LETTERE ALLA GAZZETTA

La confessione del sindaco di Bari

Il sindaco di Bari, Antonio Decaro, ha confessato che in occasione del suo essere stato indagato e poi assolto dalla giustizia, pensò al suicidio. Confessione scioccante che, nonostante l'odio di molti settori della società civile nei confronti degli uomini politici a cui sarebbe importato poco se tale gesto fosse stato perpetrato, mi fa dire con certezza: «meglio che non sia avvenuto».

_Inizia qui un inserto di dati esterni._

(** A non-zero [ch] from [consumeCharPeekNext] leaves fewer bytes. *)
Lemma consumeCharPeekNext_fewer (l l' : t) (c : char) :
  consumeCharPeekNext l 0 = (c, l') ->
  (remaining l' <= remaining l)%nat
  /\ (c <> NUL -> (remaining l' < remaining l)%nat /\ curr_ l' < eof_ l').
Proof.
  intros H. apply consumeCharPeekNext_progress in H.
  destruct H as [He [_ [Hc Hnz]]]. unfold remaining. split; [lia|].
  intros Hn. destruct (Hnz Hn). lia.
Qed.

Lemma lexStrLit_loop_advanced (fuel : nat) :
  forall (l l' : t) (ch ch' quote : char) (mb : bool),
    lexStrLit_loop fuel l ch quote mb = Some (ch', l') -> advanced l l'.
Proof.
  induction fuel as [|fuel IH]; intros l l' ch ch' quote mb;
    cbn [lexStrLit_loop];
    destruct (negb (char_eqb ch NUL) && negb (char_eqb ch quote));
    try discriminate;
    try (intros H; injection H as _ <-; apply advanced_refl).
  match goal with
  | |- context [let '(_, _) := ?b in _] => destruct b as [ch1 l1] eqn:B
  end.
  assert (A1 : advanced l l1).
  { destruct (char_eqb ch backslash).
    - destruct (consumeCharPeekNext l 0) as [c l0] eqn:C.
      apply consumeCharPeekNext_advanced in C.
      destruct (negb (iscntrl c) && negb (isprint c));
        injection B as _ <-; exact C.
    - destruct (char_eqb ch newline && negb mb);
        injection B as _ <-; apply advanced_refl. }
  destruct (consumeCharPeekNext l1 0) as [ch2 l2] eqn:C2.
  apply consumeCharPeekNext_advanced in C2. intros H. apply IH in H.
  eapply advanced_trans; [exact A1|].
  eapply advanced_trans; [exact C2|exact H].
Qed.

Lemma lexIdent_loop_advanced (syntax : Syntax) (fuel : nat) :
  forall (l l' : t) (ch ch' : char),
    lexIdent_loop fuel syntax l ch = Some (ch', l') ->
    advanced l l' /\ isIdentChar syntax ch' = false.
Proof.
  induction fuel as [|fuel IH]; intros l l' ch ch'; cbn [lexIdent_loop];
    destruct (isIdentChar syntax ch) eqn:E; try discriminate;
    try (intros H; injection H as <- <-; split;
         [apply advanced_refl|exact E]).
  destruct (consumeCharPeekNext l 0) as [c1 l1] eqn:C.
  apply consumeCharPeekNext_advanced in C. intros H. apply IH in H.
  destruct H as [H1 H2]. split; [|exact H2].
  eapply advanced_trans; [exact C|exact H1].
Qed.

Lemma lexDigits_loop_advanced (p : char -> bool) (fuel : nat) :
  forall (l l' : t) (ch ch' : char),
    lexDigits_loop fuel p l ch = Some (ch', l') -> advanced l l'.
Proof.
  induction fuel as [|fuel IH]; intros l l' ch ch'; cbn [lexDigits_loop];
    destruct (negb (char_eqb ch NUL) && p ch); try discriminate;
    try (intros H; injection H as _ <-; apply advanced_refl).
  destruct (consumeCharPeekNext l 0) as [c1 l1] eqn:C.
  apply consumeCharPeekNext_advanced in C. intros H. apply IH in H.
  eapply advanced_trans; [exact C|exact H].
Qed.

Lemma prefixed_advanced (p : char -> bool) (fuel : nat) (l l' : t)
      (tk : Token) (ch' : char) :
  prefixed fuel p l = Some (tk, ch', l') ->
  advanced l l' /\ (tk = TK_INVALID \/ tk = TK_INTEGER_LITERAL).
Proof.
  unfold prefixed. destruct (consumeCharPeekNext l 0) as [c1 l1] eqn:C.
  apply consumeCharPeekNext_advanced in C.
  destruct (negb (p c1)).
  - intros H. injection H as <- _ <-. split; [exact C|now left].
  - destruct (lexDigits_loop fuel p l1 c1) as [[c2 l2]|] eqn:D;
      [|discriminate].
    apply lexDigits_loop_advanced in D. intros H. injection H as <- _ <-.
    split; [|now right]. eapply advanced_trans; [exact C|exact D].
Qed.
Lemma forallb_ascii s :
  Forall (fun c => is_ascii c = true) s -> forallb is_ascii s = true.
Proof. induction 1; simpl; [done|]. by apply andb_true_intro. Qed.

Lemma nfkc_ascii s : Forall (fun c => is_ascii c = true) s -> nfkc s = s.
Proof. intros H. unfold nfkc. by rewrite forallb_ascii. Qed.

Lemma utf8_roundtrip_ascii s :
  Forall (fun c => is_ascii c = true) s -> utf8_roundtrip s = s.
Proof.
  unfold utf8_roundtrip. induction 1 as [|c s Hc Hs IH]; simpl; [done|].
  rewrite IH. replace (is_surrogate c) with false; [done|].
  unfold is_surrogate, is_ascii, in_range in *. lia.
Qed.

(** What [clean_text] leaves: Basic Latin, single spaces, no margin. *)
Lemma clean_text_str_ascii text :
  Forall (fun c => is_ascii c = true) (clean_text_str text).
Proof.
  unfold clean_text_str. apply strip_Forall.
  apply sub_from_Forall; [by repeat constructor|].
  apply sub_from_Forall_unmatched; [by repeat constructor|].
  apply match_non_ascii.
Qed.

Lemma clean_text_str_single_spaced text :
  single_spaced (clean_text_str text) = true.
Proof. apply single_spaced_strip, sub_spaces_single_spaced. Qed.

Lemma clean_text_str_fixed y :
  Forall (fun c => is_ascii c = true) y -> single_spaced y = true ->
  strip y = y ->
  search_from contraction_re None y = false ->
  clean_text_str y = y.
Proof.
  intros Ha Hs Ht Hc. unfold clean_text_str.
  rewrite (nfkc_ascii _ Ha), (utf8_roundtrip_ascii _ Ha).
  unfold re_sub. rewrite (sub_from_no_match _ _ _ _ Hc).
  rewrite (sub_non_ascii_id _ _ Ha), (sub_spaces_id _ _ Hs). done.
Qed.

(** Claim C2, as amended.  Normalizing twice gives what normalizing once
    gives whenever the normalized text holds no further match of the
    apostrophe pattern (a word, one whitespace character, one of s, m, t,
    d, l at a word boundary).  Without that condition the second pass
    restores one more apostrophe. *)
Theorem clean_text_idempotent_when_settled (x : pystr) :
  search_from contraction_re None (clean_text_str x) = false ->
  clean_text (clean_text (PyStr x)) = clean_text (PyStr x).
Proof.
  intros H. rewrite !clean_text_PyStr. f_equal.
  apply clean_text_str_fixed; auto using clean_text_str_ascii, clean_text_str_single_spaced.
  unfold clean_text_str. apply strip_strip.
Qed.

End CleanText.

(** ** [clean_summary] on strings *)

Section CleanSummary.
Context {U : UnicodeDB}.

Lemma clean_summary_PyStr s : clean_summary (PyStr s) = PyStr (clean_summary_str s).
Proof.
  unfold clean_summary, clean_summary_str, clean_summary_try.
  unfold mbind, M_bind, mret, M_ret, assign, get, lift.
  cbn -[re_sub strip nfkc last].
  set (t := re_sub contraction_re contraction_repl _).
  destruct t as [|c t'] eqn:E; [done|].
  cbn -[re_sub strip nfkc last].
  destruct (last (c :: t')) as [d|] eqn:El; [|by apply last_None in El].
  cbn -[re_sub strip nfkc last]. destruct (is_terminal d); done.
Qed.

Come si dice, la vita è bella e se una persona è forte l'amore per la vita sa vincere anche le tentazioni negative dovute a condizioni di temporanea fragilità e debolezza psicologica.
Detto questo però sarebbe stato opportuno che il sindaco Decaro, confessasse a tutti i baresi, a mamma e a San Nicola il perché a ben tre anni quasi dalla sua elezione a sindaco a Bari non si può camminare per strada, né pedalare, né andare in auto e in moto date le condizioni a dir poco disastrose di strade, marciapiedi, né si può vivere e respirare come si dovrebbe data l'ancora irrisolta questione della raccolta dei rifiuti solidi urbani.